Acute pancreatitis (AP) is a severe inflammatory condition of the pancreas, with no specific treatment available. We have previously reported that Nardostachys jatamansi (NJ) ameliorates
cerulein-induced AP. However, the specific compound responsible for this inhibitory effect has not been identified. Therefore, in the present study, we focused on a single compound, 8α-hydroxypinoresinol (HP), from NJ. The aim of this study was to determine the effect of HP on the development of
pancreatitis in mice and to explore the underlying mechanism(s). AP was induced by the injection of
cerulein (50 μg/kg/h) for 6 h. HP (0.5, 5 or 10 mg/kg, i.p.) was administered 1 h prior to and 1, 3 or 5 h after the first
cerulein injection, with vehicle- and
DMSO-treated groups as controls. Blood samples were collected to determine serum levels of
amylase,
lipase, and
cytokines. The pancreas was removed for morphological examination,
myeloperoxidase (MPO) assays,
cytokine assays, and assessment of nuclear factor (NF)-κB activation. The lungs were removed for morphological examination and MPO assays. Administration of HP dramatically improved pancreatic damage and
pancreatitis-associated lung damage and also reduced
amylase and
lipase activities in serum.

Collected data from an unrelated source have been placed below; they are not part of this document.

(** The loop reads a frame and sends it. *)
Lemma demo_reads : exists s, preach walk demo_p0 s /\ Data <$> h_sent (p_hist s) = [[1; 2; 3]].
Proof.
  eexists. split.
  - eapply rtc_l. { eexists. split; [reflexivity|]. by eapply (reader_call _ _ _ (InEvents [(3, {[3 := "eth0"%string]})])). }
    eapply rtc_l. { eexists. split; [reflexivity|]. by eapply (reader_call _ _ _ (InFrame [1; 2; 3])). }
    eapply rtc_l. { eexists. split; [reflexivity|]. eapply reader_sends; [reflexivity|]. cbn. unfold chan_cap. lia. }
    apply rtc_refl.
  - vm_compute. reflexivity.
Qed.

Lemma process_safe_witness :
  exists s : pstate Z cstate af_src af_in, h_sent (p_hist s) = (w_pkt <$> h_works (p_hist s)) ++ ch_buf (p_chan s) /\
    Data <$> h_sent (p_hist s) = [[1; 2; 3]].
Proof.
  destruct demo_reads as (s & Hr & Hd). exists s. split; [|exact Hd].
  apply (process_safe Z_counter demo_backend demo_laws demo_source (af_source_laws (eventFD demo_a)) walk
    demo_parse (fun _ _ => true) "10.1.2.3" 42 1500 demo_fwd MNew (NewServer 30) (af_reader demo_a)
    (just_started stdio demo_a demo_k) s demo_new (proj2 demo_fresh) Hr).
Defined.

Lemma demo_exits : exists s, preach walk demo_p0 s /\ p_main s = MExit 0.
Proof.
  pose proof demo_laws as HL.
  destruct (shutdown_ends walk demo_sensor (set_ctx demo_p0)) as (s & Hr & Hm).
  - eapply (reach_inv walk); [exact demo_new|exact (proj2 demo_fresh)|exact demo_signal].
  - by left.
  - exists s. split; [|exact Hm]. eapply rtc_trans; [exact demo_signal|].
    eapply rtc_subrel; [|exact Hr]. intros x y (ac & _ & Hs). by exists ac.
Qed.

Lemma afpacket_process_exit_witness :
  exists s : pstate Z cstate af_src af_in, p_main s = MExit 0 /\
    c_fds (p_cap s) = c_env (p_cap s) ∪ in_flight (c_watcher (p_cap s)).
Proof.
  destruct demo_exits as (s & Hr & Hm). exists s. split; [exact Hm|].
  apply (afpacket_process_exit Z_counter Some low_alloc _ walk _ stdio Default kernel0 demo_k
    [("eth0", all_ok); ("eth1", all_ok)] calls_ok demo_a demo_parse (fun _ _ => true) "10.1.2.3" 42 1500 demo_fwd
    MNew (NewServer 30) s 0 fresh_kernel0 nodup_demo demo_start_ok demo_new Hr Hm).
Defined.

Moreover, administration of HP reduced the production of pro-inflammatory
cytokines, such as
tumor necrosis factor (TNF)-α,
interleukin (IL)-1β, and
IL-6 in the pancreas and serum during AP. In addition, the administration of HP inhibited degradation of inhibitory κ-Bα (Iκ-Bα), NF-κB p65 translocation into nucleus and NF-κB binding activity in the pancreas. Our results suggest that HP exerted
therapeutic effects on
pancreatitis and these beneficial effects may be due to the inhibition of NF-κB activation.